Task -> Show me every line in the listing that has the word "rational".

Data under study ->
(** * dss_crop_server: the resilient fetch layer and the response extractor

    A shallow embedding of the price route of the crop service
    (the route file with [fetchWithBackoff], and [index.js]) together with
    the properties its specification states about retry, backoff and the
    recovery of a JSON object from the text the model returns.

    Conventions of the embedding
    - a JavaScript string is the list of its UTF-16 code units;
    - a JavaScript number that the program computes with is an integer
      ([Z]) where the source counts (attempts, status codes, indices) and
      a rational ([Q]) where it measures: the value of a finite double
      for a delay, every operation on delays being rounded to the
      nearest double ([Double.binary64]); the rational a literal writes
      for a parsed JSON number;
    - [async] code runs sequentially inside one request, so a promise is
      modelled by the computation that produces its value: a state and
      exception monad over a [World] that records every effect in order;
    - what the environment decides (what the upstream answers to the n-th
      request, what [Math.random] returns on its n-th call, whether the
      engine can serialise a value that came from the upstream, the text
      of the messages it puts into its own errors) is a parameter. *)

From Stdlib Require Import ZArith QArith Qround Qabs Qpower.
From Stdlib Require Import List String Ascii Bool Lia Lqa.
From Stdlib Require Import Floats.SpecFloat.
From Stdlib Require Import DecimalString.
From Equations Require Import Equations.
Import ListNotations.

Local Open Scope Z_scope.
#[local] Set Warnings "-register-all".

(** ** Strings *)

Definition jsstring := list N.

Fixpoint js (s : string) : jsstring :=
  match s with
  | EmptyString => []
  | String c s' => N_of_ascii c :: js s'
  end.

(** [String(n)] for an integer [n]. *)
Definition decimal (n : Z) : jsstring :=
  js (NilZero.string_of_int (Z.to_int n)).

(** ** Numbers: the arithmetic of doubles

    IEEE 754 binary64 with the default rounding: the result of an
    operation is the double nearest to the exact result, the one with an
    even significand when two are equally near.  A finite double is the
    rational [n * 2^q] with [|n| < 2^53] and [q >= -1074]; results
    beyond the largest double (infinities) are outside the model. *)

Module Double.

Definition pow2 (e : Z) : Q := (2 ^ e)%Q.

(** The integer part of the binary logarithm of a positive number. *)
Definition ilog2 (x : Q) : Z :=
  let d := Z.log2 (Qnum x) - Z.log2 (Z.pos (Qden x)) in
  if Qle_bool (pow2 d) x then d else d - 1.

(** The nearest integer, the even one of two that are equally near. *)
Definition rne (x : Q) : Z :=
  let f := Qfloor x in
  match (x - inject_Z f ?= 1 # 2)%Q with
  | Lt => f
  | Gt => f + 1
  | Eq => if Z.even f then f else f + 1
  end.

(** The exponent of the last place of a positive number: 52 binary
    places below its leading bit, and not below the subnormal range. *)
Definition qexp (x : Q) : Z := Z.max (ilog2 x - 52) (-1074).

(** The significand of a positive number, rounded to an integer. *)
Definition mant (x : Q) : Z := rne (x * pow2 (- qexp x)).

(** The double nearest to [x]. *)
Definition binary64 (x : Q) : Q :=
  match Qnum x with
  | 0 => 0%Q
  | _ =>
      let a := Qabs x in
      Qred (inject_Z (Z.sgn (Qnum x) * mant a) * pow2 (qexp a))
  end.

Arguments binary64 : simpl never.

(** The value of a finite float of the reference implementation of the
    Standard Library. *)
Definition valueOf (f : spec_float) : Q :=
  match f with
  | S754_finite s m e =>
      Qred (inject_Z (if s then Z.neg m else Z.pos m) * pow2 e)
  | _ => 0%Q
  end.

Definition ofZ (z : Z) : spec_float := binary_normalize 53 1024 z 0 false.

End Double.

(** ** Values *)

Inductive JSValue :=
| JUndefined
| JNull
| JBool (b : bool)
| JNum (q : Q)
| JStr (s : jsstring)
| JArr (items : list JSValue)
| JObj (props : list (jsstring * JSValue)).

(** ** Errors *)

Inductive ErrorName := EError | ETypeError | ESyntaxError | ERangeError.

Record Error := mkError { name : ErrorName; message : jsstring }.

(** [new Error(m)] *)
Definition new_Error (m : jsstring) : Error := mkError EError m.

(** ** Responses of the Fetch API

    [ok] is the getter of the Fetch standard: true exactly for a status
    in the range 200 to 299.  [json] is the outcome of [response.json()]. *)

Record Response := mkResponse {
  status : Z;
  statusText : jsstring;
  json : Error + JSValue
}.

Exercise answer ->
      a rational ([Q]) where it measures: the value of a finite double
      nearest double ([Double.binary64]); the rational a literal writes
    rational [n * 2^q] with [|n| < 2^53] and [q >= -1074]; results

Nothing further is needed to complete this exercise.